In the role of Coordinator of Care, the nurse is to collaborate with and encourage effective communication between clients, families and other members of the health care team.  In preparation for this role, students learn about the many resources available to clients in the local area, as well as state and national organizations and services. Application of organizational and management skills enhances the quality of nursing care provided by the graduate nurse, the level of client satisfaction and, ultimately the achievement of positive client outcomes.

In the role of Member of a Profession, the nurse assumes accountability and responsibility for one’s own actions, and practices within the boundaries of the Texas Nursing Practice Act, the Nurse’s Code of Ethics, and established standards of practice, policies and procedures.  An important responsibility for the professional nurse is that of client advocate, who often collaborates with the interdisciplinary team to identify unmet needs from a holistic perspective. The nurse is to display a professional image and conduct him/herself in a professional manner, including the provision of nursing care in a caring, non-judgmental, nondiscriminatory manner. Graduates are expected to demonstrate an attitude of openness and kindness in interpersonal relationships, focus on the needs of others, and communication effectively with members of the health care team, clients and families. The graduate nurse is to maintain currency in practice through continuing education. Graduates are encouraged to participate in activities that promote the profession of nursing, such as participating on organizational committees, within professional organizations, and for staying informed about issues and trends affecting the practice of professional nursing.

PROGRAM OUTCOMES

Upon completion of the program, the graduate will demonstrate competency in the following roles:

As Provider of Care:             

  1. Determine the health status and health needs of clients* based upon interpretation of health data and preventive health practices in collaboration with clients and interdisciplinary health care team members.
  2. Formulate goals/outcomes and plan of care based on nursing diagnoses in collaboration with clients and interdisciplinary health care team members. (i.e., nursing process)
  3. Implement plan of care within legal and ethical parameters, including scope of practice, in collaboration with the client and interdisciplinary health care team to assist client in meeting health care needs.
  4. Develop and implement teaching plans for clients concerning promotion, maintenance, and restoration of health.
  5. Evaluate clients= responses and outcomes to therapeutic interventions.
  6. Provide for the care of multiple clients either through direct care or assignment and/or delegation of care to other members of the health care team.
  7. Use critical thinking approach to analyze clinical data and current literature as a basis for decision making in nursing practice.

As Coordinator of Care:

  1. Coordinate human and material resources for the provision of care for clients.
  2. Collaborate with clients and the interdisciplinary health care team for the planning and delivery of care.
  3. Refer clients to resources that facilitate continuity of care.
  4. Function within the organizational framework of various health care settings.

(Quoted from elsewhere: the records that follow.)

Lemma ring_push poseidon index leaf t history : ring_ok t history ->
  ring_ok (rehashed poseidon index leaf t) (merkleRoot (rehashed poseidon index leaf t) :: history).
Proof.
  intros [Hi Hl Hr _]. destruct (rehashed_ring poseidon index leaf t) as [Ec Er].
  set (t' := rehashed poseidon index leaf t) in *. set (root := merkleRoot t') in *.
  unfold ROOT_HISTORY_SIZE in *. set (i := currentRootIndex t) in *.
  split; unfold ROOT_HISTORY_SIZE; rewrite ?Ec, ?Er; [pose proof (Z.mod_pos_bound (i + 1) 30); lia|by rewrite length_insert| |done].
  intros k Hk. destruct (decide (k = 0)) as [-> |Hne].
  - rewrite Z.sub_0_r, Z.mod_mod by lia. rewrite list_lookup_insert_eq; [done|]. rewrite Hl.
    pose proof (Z.mod_pos_bound (i + 1) 30). lia.
  - assert (E : ((i + 1) mod 30 - k) mod 30 = (i - (k - 1)) mod 30).
    { rewrite Zminus_mod_idemp_l. f_equal. lia. }
    rewrite E. rewrite list_lookup_insert_ne.
    + rewrite Hr by lia. replace (Z.to_nat k) with (S (Z.to_nat (k - 1))) by lia. done.
    + pose proof (Z.mod_pos_bound (i + 1) 30). pose proof (Z.mod_pos_bound (i - (k - 1)) 30).
      assert ((i + 1) mod 30 <> (i - (k - 1)) mod 30); [|lia]. Z.to_euclidean_division_equations. lia.
Qed.

Section Reachable.
Context (poseidon : list Z -> Z) (keccak256 : list byte -> Z).
Context (verifies : Z -> list Z -> list Z -> option bool).
Context (chainid this C_MAX SLASH_BOUNTY : Z).
Context (Hmax : 0 <= C_MAX).

Abbreviation guarded := (guarded poseidon keccak256 verifies chainid this C_MAX SLASH_BOUNTY).
Abbreviation transact := (transact poseidon keccak256 verifies chainid this C_MAX SLASH_BOUNTY).
Abbreviation act := (act poseidon keccak256 verifies chainid this C_MAX SLASH_BOUNTY).
Abbreviation run := (run poseidon keccak256 verifies chainid this C_MAX SLASH_BOUNTY).
Abbreviation reachable := (reachable poseidon keccak256 verifies chainid this C_MAX SLASH_BOUNTY).
Abbreviation sound := (sound poseidon).
Abbreviation removed := (removed poseidon).
Abbreviation appended := (appended poseidon).

(** How a transaction changes the tree and its events: not at all, or by one leaf with its root. *)
Inductive grown (t : Tree) (history : list Z) : Tree -> list Z -> Prop :=
| grown_not : grown t history t history
| grown_leaf leaf : Z.of_nat (length (leaves t)) <> 2 ^ Z.of_nat TREE_DEPTH ->
    grown t history (appended leaf t) (merkleRoot (appended leaf t) :: history)
| grown_removed i : 0 <= i < Z.of_nat (length (leaves t)) ->
    grown t history (removed i t) (merkleRoot (removed i t) :: history).

Lemma active_leaf x b t f c n : sound x b t f -> notes b !! c = Some n -> status n = Active ->
  0 <= leafIndex n < Z.of_nat (length (leaves t)).
Proof.
  intros Hs Hc Ha. destruct (ns_leaf _ _ _ _ _ (sd_notes _ _ _ _ _ Hs c n Hc) Ha) as [Hl Hp].
  apply lookup_lt_Some in Hl. lia.
Qed.

Lemma guarded_grown x f m cb g s s' : guarded m cb g s = Returns (s', tt) -> sound x (book s) (tree s) f ->
  grown (tree s) (pushed_roots (events s)) (tree s') (pushed_roots (events s')).
Proof.
  intros H Hs.
  assert (Hat : forall c, status (note_at c s) = Active -> 0 <= leafIndex (note_at c s) < Z.of_nat (length (leaves (tree s)))).
  { intros c Ha. apply (active_leaf x (book s) (tree s) f c); [exact Hs| |exact Ha]. apply note_at_some. congruence. }
  destruct g as [c0|c0 to key proof n y p|c0|k|c0|]; cbn [Credits.guarded] in H.
  - apply deposit_ok in H as (_ & _ & _ & _ & Hl & elapsed & ->). cbn [tree events logged pushed with_tree with_book].
    rewrite !pushed_roots_app. by constructor.
  - apply initiate_ok in H as (_ & Ha & _ & _ & _ & ->). cbn [tree events logged pushed with_tree with_book].
    rewrite !pushed_roots_app. constructor. by apply Hat.
  - apply finalize_ok in H as (_ & _ & _ & _ & s1 & (_ & Ht & _ & _ & Hq) & ->). cbn [tree events logged].
    rewrite Ht, pushed_roots_app, (pushed_roots_quiet _ _ Hq). constructor.
  - apply slash_ok in H as (_ & _ & s0 & s1 & _ & Ht0 & _ & _ & _ & He0 & (_ & Ht & _ & _ & Hq) & ->).
    cbn [tree events logged with_balance] in *. rewrite Ht, pushed_roots_app, (pushed_roots_quiet _ _ Hq), Ht0, He0.
    destruct (bool_decide _) eqn:Ha; rewrite pushed_roots_app; [|constructor].
    apply bool_decide_eq_true in Ha. constructor. by apply Hat.
  - apply claim_ok in H as (_ & Ha & ->). cbn [tree events logged pushed with_tree with_book].
    rewrite !pushed_roots_app. constructor. by apply Hat.
  - apply withdraw_ok in H as (_ & s1 & (_ & Ht & _ & _ & Hq) & ->). cbn [tree events logged].
    rewrite Ht, pushed_roots_app, (pushed_roots_quiet _ _ Hq). constructor.
Qed.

As Member of a Profession:

  1. Assume accountability and responsibility for the quality of nursing care provided to clients.
  2. Act as an advocate to promote the provision of quality health care for clients.
  3. Participate in activities that promote the development and practice of professional nursing.
*The Differentiated Entry Level Competencies of Graduates of Texas Nursing Programs defines ‘client’ for the associate degree entry level into practice as ‘individual and family.’ Texas Board of Nursing, September, 2002.